====== Task input ======

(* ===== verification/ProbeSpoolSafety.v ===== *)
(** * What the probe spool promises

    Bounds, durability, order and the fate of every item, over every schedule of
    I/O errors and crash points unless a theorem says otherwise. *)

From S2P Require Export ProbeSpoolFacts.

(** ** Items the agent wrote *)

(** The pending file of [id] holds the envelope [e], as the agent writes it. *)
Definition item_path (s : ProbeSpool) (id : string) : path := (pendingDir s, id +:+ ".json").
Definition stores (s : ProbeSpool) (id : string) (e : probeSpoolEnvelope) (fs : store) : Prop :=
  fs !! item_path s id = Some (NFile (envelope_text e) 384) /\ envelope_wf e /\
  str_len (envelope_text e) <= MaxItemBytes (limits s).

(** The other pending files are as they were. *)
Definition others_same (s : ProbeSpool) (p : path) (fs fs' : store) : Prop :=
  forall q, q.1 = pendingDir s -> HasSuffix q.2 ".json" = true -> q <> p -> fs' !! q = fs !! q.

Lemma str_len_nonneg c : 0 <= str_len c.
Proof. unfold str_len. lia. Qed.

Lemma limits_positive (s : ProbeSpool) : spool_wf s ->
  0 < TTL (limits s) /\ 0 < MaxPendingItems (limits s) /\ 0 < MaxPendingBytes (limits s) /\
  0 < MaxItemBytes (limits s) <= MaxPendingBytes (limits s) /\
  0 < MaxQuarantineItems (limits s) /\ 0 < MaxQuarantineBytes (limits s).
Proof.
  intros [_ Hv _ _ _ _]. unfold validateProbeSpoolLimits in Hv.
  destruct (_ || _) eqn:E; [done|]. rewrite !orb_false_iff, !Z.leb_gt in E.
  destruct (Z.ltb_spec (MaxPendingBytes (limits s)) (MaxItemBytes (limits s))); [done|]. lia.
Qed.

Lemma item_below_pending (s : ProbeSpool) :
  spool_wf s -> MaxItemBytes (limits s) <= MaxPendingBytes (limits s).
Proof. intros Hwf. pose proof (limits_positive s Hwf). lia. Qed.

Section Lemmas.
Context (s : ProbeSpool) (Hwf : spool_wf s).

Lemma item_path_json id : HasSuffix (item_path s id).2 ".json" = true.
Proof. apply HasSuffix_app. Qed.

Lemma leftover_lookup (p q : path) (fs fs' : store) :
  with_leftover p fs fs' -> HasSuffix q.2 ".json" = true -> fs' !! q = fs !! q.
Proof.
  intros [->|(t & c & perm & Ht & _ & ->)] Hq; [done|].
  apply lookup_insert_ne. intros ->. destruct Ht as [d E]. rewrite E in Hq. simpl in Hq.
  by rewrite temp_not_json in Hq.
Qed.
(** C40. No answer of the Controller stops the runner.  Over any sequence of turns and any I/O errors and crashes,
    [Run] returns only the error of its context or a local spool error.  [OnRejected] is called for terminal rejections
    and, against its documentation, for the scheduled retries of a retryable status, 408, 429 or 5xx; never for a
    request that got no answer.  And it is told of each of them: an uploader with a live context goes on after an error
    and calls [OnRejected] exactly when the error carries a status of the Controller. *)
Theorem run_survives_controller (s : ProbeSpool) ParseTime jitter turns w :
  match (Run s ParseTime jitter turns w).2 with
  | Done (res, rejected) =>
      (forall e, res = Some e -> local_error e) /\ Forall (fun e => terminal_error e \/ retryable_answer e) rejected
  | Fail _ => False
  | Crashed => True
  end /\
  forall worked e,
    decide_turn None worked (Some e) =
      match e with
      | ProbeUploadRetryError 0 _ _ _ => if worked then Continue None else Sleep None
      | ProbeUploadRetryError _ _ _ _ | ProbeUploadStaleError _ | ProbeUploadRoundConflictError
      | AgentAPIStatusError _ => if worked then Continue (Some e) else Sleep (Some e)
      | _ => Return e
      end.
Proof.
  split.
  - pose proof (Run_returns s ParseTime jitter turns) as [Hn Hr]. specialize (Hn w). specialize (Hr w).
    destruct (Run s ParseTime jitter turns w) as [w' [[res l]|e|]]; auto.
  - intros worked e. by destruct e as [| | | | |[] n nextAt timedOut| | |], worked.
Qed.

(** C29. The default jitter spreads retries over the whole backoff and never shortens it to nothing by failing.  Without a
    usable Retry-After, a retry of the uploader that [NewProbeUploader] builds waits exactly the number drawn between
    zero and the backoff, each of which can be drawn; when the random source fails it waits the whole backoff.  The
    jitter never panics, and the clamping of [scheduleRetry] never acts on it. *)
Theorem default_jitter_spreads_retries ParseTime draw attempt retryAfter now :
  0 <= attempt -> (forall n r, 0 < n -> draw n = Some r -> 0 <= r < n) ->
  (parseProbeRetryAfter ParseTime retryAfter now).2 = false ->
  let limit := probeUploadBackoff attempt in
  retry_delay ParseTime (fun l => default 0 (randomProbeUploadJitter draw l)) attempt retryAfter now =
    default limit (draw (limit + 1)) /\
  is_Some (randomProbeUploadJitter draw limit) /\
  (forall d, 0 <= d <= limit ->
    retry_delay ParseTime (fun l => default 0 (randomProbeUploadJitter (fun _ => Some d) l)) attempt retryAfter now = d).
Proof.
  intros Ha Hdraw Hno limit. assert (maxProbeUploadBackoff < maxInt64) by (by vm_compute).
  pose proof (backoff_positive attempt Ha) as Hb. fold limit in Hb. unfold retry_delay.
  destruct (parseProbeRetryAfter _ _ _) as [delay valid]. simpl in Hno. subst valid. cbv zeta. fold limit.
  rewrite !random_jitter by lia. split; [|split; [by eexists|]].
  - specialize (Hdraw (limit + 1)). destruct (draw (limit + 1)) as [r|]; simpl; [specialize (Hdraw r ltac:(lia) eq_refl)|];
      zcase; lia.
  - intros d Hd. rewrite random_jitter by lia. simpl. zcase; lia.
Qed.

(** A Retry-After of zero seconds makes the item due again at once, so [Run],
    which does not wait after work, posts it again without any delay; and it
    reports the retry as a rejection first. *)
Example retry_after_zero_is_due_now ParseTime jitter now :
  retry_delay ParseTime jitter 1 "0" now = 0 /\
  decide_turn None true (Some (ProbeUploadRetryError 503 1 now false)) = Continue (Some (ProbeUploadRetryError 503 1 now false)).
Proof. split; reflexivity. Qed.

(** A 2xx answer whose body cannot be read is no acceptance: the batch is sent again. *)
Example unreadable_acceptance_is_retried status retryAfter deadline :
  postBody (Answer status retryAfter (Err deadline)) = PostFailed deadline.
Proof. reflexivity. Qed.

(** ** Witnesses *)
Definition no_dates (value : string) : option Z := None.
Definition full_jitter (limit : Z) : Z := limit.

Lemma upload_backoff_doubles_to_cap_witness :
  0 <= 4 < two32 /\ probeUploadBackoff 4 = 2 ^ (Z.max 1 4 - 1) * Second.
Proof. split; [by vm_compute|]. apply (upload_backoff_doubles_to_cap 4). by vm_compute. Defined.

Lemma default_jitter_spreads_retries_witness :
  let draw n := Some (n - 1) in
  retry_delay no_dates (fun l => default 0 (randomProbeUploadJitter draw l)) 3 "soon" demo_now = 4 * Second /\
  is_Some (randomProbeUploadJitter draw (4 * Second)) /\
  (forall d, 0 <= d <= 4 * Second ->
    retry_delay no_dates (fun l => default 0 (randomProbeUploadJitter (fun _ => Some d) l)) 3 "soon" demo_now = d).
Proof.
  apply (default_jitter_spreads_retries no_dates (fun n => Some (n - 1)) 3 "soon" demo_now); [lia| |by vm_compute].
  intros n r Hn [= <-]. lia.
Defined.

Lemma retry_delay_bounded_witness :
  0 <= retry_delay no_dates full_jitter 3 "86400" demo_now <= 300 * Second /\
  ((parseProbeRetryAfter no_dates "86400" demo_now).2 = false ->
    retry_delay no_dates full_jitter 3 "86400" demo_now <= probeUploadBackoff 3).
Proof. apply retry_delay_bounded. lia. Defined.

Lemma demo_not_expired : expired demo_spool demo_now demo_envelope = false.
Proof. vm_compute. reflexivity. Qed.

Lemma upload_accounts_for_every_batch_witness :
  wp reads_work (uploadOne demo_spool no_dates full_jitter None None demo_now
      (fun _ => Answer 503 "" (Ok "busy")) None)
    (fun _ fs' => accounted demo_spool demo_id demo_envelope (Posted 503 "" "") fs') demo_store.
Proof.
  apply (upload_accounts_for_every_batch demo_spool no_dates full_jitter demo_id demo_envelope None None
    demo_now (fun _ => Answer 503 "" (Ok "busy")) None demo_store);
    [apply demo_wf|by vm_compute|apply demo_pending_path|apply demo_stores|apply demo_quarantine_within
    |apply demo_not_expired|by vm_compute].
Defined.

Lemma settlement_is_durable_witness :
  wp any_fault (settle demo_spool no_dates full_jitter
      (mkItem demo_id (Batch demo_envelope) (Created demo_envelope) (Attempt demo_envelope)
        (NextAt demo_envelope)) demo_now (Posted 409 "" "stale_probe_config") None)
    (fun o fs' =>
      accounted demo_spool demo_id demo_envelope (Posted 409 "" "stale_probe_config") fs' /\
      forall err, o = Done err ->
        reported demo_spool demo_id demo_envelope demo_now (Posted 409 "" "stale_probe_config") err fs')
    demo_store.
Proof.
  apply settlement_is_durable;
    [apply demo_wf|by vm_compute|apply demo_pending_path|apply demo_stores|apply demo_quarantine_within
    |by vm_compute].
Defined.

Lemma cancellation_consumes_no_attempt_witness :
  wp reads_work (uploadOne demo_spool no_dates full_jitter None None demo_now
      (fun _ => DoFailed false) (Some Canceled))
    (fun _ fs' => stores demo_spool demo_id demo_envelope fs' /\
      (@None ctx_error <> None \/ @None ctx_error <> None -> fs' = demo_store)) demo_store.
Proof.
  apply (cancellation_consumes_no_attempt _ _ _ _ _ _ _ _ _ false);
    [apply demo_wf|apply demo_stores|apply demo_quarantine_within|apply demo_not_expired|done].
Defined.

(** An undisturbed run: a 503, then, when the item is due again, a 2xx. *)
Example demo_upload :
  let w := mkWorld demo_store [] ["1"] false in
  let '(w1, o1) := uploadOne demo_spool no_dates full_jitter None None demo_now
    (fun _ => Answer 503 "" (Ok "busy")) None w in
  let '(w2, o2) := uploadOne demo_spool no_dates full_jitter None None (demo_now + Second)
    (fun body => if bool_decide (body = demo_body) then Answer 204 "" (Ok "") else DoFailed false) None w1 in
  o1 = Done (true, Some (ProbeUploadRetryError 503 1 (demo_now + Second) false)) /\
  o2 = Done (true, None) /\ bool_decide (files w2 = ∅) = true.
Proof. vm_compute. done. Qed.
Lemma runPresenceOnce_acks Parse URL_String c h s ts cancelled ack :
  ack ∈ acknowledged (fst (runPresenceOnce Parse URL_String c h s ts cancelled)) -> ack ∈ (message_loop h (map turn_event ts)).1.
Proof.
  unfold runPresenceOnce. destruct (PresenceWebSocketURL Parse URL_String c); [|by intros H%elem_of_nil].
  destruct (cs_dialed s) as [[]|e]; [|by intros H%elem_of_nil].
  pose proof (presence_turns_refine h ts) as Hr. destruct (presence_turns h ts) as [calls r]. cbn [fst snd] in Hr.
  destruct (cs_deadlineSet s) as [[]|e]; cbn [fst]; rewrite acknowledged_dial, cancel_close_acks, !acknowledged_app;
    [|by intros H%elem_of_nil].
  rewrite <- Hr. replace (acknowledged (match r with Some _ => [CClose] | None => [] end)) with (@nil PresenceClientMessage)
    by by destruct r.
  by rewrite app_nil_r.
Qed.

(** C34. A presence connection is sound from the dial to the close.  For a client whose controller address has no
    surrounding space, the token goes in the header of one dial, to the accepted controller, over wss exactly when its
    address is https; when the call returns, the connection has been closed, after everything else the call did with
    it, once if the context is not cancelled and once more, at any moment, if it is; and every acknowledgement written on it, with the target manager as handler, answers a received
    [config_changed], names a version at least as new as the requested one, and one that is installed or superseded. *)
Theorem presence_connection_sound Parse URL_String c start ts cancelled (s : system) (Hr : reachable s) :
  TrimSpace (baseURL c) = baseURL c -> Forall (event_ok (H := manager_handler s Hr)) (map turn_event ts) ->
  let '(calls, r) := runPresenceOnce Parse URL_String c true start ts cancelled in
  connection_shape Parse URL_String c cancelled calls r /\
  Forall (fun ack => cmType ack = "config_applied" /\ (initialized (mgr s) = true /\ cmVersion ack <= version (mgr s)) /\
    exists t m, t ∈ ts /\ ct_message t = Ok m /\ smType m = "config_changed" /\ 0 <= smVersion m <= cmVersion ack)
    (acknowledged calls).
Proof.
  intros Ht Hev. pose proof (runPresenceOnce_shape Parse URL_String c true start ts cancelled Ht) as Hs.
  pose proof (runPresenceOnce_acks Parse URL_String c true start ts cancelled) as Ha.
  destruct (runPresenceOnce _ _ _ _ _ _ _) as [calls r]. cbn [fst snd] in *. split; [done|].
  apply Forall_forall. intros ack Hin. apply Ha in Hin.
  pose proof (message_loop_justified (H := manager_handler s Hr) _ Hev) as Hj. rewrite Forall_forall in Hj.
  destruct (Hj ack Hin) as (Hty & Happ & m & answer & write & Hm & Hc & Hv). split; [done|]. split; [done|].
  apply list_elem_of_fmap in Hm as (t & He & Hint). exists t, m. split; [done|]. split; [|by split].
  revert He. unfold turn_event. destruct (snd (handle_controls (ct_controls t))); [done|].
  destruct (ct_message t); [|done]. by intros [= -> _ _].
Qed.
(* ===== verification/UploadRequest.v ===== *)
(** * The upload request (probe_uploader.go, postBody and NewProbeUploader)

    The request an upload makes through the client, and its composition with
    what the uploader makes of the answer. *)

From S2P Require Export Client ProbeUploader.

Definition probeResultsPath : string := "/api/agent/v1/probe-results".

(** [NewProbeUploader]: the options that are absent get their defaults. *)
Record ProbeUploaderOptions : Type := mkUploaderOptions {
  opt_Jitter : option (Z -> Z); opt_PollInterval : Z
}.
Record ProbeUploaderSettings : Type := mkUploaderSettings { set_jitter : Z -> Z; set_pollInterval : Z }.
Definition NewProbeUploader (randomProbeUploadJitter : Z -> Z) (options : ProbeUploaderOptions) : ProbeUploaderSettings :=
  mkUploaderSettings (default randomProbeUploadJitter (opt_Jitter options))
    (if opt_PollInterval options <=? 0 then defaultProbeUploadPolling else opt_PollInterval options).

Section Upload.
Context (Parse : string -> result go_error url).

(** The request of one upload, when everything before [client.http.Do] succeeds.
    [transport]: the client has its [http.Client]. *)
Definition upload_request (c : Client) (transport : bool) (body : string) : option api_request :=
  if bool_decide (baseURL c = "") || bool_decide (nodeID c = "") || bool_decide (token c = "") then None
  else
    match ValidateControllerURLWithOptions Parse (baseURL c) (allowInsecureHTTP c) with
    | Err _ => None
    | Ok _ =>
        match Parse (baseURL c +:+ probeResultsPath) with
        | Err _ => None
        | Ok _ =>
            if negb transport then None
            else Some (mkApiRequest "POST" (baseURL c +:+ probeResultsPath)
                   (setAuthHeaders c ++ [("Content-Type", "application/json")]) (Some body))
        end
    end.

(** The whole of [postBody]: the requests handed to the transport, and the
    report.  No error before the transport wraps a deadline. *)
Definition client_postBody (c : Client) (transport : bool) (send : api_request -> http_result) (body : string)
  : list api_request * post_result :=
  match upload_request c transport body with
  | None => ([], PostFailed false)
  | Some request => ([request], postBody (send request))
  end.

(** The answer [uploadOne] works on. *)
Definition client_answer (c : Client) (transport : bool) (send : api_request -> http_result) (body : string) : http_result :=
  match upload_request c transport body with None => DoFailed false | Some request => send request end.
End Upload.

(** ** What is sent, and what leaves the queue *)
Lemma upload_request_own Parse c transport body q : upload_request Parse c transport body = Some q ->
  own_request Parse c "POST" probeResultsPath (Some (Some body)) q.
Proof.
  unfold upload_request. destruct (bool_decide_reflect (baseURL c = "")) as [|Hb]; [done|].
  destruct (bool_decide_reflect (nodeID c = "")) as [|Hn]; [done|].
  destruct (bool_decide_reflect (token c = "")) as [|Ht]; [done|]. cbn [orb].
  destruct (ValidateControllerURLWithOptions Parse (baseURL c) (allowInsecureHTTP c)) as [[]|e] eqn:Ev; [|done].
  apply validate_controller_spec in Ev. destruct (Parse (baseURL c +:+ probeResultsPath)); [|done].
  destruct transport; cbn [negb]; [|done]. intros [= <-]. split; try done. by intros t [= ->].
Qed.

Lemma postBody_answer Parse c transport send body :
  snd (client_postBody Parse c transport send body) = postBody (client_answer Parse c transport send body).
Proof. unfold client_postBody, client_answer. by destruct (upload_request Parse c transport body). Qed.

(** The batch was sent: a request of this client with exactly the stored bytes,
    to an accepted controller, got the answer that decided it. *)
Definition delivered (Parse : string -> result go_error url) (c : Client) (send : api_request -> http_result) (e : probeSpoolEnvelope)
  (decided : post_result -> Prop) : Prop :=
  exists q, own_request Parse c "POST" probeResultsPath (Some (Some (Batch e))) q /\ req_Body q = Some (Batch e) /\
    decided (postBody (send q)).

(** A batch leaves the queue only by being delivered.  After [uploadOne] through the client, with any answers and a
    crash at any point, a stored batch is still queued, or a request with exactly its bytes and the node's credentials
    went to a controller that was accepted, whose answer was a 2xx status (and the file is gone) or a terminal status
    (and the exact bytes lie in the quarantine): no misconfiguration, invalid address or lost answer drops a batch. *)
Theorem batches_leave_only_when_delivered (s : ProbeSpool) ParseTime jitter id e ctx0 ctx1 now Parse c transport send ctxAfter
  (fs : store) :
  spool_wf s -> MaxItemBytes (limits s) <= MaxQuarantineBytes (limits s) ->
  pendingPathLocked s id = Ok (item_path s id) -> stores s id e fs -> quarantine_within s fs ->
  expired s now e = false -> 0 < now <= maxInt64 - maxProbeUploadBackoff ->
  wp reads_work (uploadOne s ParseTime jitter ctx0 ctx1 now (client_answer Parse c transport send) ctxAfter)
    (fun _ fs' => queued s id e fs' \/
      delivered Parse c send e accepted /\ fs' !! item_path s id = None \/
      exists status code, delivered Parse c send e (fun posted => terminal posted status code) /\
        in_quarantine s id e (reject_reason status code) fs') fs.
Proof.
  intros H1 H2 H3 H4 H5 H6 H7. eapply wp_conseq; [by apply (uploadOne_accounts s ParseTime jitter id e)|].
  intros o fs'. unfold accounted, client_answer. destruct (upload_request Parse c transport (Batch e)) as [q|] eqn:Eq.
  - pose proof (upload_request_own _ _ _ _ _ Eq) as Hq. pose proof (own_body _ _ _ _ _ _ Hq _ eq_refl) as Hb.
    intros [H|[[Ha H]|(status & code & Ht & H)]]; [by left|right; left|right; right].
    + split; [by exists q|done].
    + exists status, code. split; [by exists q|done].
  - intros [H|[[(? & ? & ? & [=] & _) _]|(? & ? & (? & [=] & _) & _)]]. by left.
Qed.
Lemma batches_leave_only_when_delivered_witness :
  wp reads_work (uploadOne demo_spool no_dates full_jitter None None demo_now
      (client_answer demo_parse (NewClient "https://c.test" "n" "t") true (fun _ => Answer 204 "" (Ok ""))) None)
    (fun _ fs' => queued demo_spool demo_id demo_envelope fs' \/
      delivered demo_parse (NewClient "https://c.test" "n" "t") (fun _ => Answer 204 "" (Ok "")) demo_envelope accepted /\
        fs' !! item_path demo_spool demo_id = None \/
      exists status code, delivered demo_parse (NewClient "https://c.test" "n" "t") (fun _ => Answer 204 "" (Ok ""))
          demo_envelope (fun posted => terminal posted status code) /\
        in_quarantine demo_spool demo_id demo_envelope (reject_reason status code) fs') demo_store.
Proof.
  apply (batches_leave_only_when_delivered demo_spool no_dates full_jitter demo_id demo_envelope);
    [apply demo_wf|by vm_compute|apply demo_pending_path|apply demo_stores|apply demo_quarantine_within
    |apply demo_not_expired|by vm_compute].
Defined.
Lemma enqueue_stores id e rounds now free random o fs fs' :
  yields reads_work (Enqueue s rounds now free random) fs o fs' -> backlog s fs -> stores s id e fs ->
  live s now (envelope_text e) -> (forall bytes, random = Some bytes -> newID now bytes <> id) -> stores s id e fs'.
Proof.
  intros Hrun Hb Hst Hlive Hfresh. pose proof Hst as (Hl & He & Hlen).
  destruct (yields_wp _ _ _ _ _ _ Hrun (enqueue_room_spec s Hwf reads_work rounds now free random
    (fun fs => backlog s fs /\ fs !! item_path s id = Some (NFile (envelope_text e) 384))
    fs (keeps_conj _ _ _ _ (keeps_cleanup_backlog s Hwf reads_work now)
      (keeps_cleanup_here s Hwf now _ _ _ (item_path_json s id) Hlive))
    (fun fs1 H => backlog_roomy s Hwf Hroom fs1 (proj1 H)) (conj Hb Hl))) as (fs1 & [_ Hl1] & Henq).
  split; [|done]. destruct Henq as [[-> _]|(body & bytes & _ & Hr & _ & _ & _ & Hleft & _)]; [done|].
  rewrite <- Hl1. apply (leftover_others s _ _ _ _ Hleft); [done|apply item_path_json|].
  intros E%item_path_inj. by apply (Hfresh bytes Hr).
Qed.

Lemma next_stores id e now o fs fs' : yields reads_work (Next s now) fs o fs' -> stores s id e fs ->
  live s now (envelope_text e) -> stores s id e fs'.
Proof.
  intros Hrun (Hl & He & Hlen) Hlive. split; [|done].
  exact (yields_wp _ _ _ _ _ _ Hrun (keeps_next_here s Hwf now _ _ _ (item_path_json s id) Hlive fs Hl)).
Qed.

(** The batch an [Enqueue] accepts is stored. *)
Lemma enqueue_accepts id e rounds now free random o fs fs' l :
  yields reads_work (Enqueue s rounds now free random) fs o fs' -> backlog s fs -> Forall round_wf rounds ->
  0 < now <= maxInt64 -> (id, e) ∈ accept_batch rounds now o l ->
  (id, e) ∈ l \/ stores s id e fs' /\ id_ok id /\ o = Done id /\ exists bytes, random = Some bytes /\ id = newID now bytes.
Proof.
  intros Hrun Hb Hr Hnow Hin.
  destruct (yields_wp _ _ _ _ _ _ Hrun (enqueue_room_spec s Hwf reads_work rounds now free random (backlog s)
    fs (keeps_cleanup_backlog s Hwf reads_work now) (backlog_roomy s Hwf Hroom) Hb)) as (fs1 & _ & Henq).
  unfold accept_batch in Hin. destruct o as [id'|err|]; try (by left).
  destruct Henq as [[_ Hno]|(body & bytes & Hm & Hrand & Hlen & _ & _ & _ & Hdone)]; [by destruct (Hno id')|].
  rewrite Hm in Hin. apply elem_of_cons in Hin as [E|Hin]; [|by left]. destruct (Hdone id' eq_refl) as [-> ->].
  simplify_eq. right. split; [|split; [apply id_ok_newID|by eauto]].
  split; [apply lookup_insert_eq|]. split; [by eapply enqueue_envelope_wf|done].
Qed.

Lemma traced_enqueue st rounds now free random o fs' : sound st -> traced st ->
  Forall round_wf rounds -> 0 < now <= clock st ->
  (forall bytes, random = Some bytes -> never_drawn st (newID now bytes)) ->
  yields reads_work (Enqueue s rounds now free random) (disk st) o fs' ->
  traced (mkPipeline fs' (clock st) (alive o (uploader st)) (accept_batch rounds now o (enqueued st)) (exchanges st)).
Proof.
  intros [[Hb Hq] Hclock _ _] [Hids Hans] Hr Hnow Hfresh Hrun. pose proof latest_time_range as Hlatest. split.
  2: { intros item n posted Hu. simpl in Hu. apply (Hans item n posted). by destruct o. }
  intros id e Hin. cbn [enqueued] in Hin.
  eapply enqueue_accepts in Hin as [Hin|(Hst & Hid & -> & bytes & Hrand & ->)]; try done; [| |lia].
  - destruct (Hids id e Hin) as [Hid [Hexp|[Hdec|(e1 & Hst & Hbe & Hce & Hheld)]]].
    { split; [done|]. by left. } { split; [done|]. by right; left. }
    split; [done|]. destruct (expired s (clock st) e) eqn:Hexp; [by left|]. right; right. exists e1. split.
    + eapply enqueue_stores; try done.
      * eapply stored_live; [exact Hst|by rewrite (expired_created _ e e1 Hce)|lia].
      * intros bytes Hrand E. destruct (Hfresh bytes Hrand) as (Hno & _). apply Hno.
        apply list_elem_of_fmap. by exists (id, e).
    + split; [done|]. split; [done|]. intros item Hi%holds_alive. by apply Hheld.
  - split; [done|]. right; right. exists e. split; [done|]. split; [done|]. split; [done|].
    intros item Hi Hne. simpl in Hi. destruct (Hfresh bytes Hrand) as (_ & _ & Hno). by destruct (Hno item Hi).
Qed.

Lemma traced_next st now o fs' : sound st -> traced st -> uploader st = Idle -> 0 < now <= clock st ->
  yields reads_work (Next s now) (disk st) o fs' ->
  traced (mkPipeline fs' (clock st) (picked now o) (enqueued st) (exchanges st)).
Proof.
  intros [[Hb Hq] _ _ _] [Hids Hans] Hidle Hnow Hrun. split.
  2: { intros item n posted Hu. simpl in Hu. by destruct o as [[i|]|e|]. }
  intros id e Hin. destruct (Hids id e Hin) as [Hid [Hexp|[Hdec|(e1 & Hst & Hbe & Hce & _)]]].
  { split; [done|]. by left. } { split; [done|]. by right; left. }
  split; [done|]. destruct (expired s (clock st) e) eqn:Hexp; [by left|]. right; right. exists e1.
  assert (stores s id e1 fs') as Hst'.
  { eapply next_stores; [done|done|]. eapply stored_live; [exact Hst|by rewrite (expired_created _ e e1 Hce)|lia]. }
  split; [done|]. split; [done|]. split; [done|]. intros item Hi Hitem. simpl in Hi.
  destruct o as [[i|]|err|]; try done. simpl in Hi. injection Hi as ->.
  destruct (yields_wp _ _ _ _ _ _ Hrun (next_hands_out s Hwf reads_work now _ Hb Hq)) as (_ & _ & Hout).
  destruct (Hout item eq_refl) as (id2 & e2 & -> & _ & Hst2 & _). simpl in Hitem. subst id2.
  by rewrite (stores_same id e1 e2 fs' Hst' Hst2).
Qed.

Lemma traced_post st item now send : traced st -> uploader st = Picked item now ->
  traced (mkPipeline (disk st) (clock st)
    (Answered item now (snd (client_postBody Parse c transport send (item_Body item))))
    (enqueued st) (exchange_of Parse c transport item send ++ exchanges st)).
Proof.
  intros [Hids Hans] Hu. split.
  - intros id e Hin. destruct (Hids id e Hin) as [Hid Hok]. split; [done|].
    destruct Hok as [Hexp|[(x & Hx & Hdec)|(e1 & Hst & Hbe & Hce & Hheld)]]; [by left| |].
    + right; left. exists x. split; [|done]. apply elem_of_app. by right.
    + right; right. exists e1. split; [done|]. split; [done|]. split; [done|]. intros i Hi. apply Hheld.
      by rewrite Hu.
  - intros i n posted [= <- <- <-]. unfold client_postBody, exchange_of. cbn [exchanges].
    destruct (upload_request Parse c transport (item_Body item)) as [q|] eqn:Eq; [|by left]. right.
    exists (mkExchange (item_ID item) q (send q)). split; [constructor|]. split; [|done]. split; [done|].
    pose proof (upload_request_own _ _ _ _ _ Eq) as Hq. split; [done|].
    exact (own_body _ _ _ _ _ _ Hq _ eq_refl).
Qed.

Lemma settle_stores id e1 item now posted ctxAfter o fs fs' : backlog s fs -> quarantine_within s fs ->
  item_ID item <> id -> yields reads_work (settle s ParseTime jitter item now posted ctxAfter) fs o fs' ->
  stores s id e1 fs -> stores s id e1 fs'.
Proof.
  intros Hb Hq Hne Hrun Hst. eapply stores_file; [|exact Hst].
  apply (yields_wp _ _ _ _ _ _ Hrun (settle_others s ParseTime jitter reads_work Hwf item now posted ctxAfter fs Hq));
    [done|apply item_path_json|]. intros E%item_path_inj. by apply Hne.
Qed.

======

■ **What to do**
Looking over the records, find each line with the word "NFile" and copy it.

■ **Answer section**
  fs !! item_path s id = Some (NFile (envelope_text e) 384) /\ envelope_wf e /\
    (fun fs => backlog s fs /\ fs !! item_path s id = Some (NFile (envelope_text e) 384))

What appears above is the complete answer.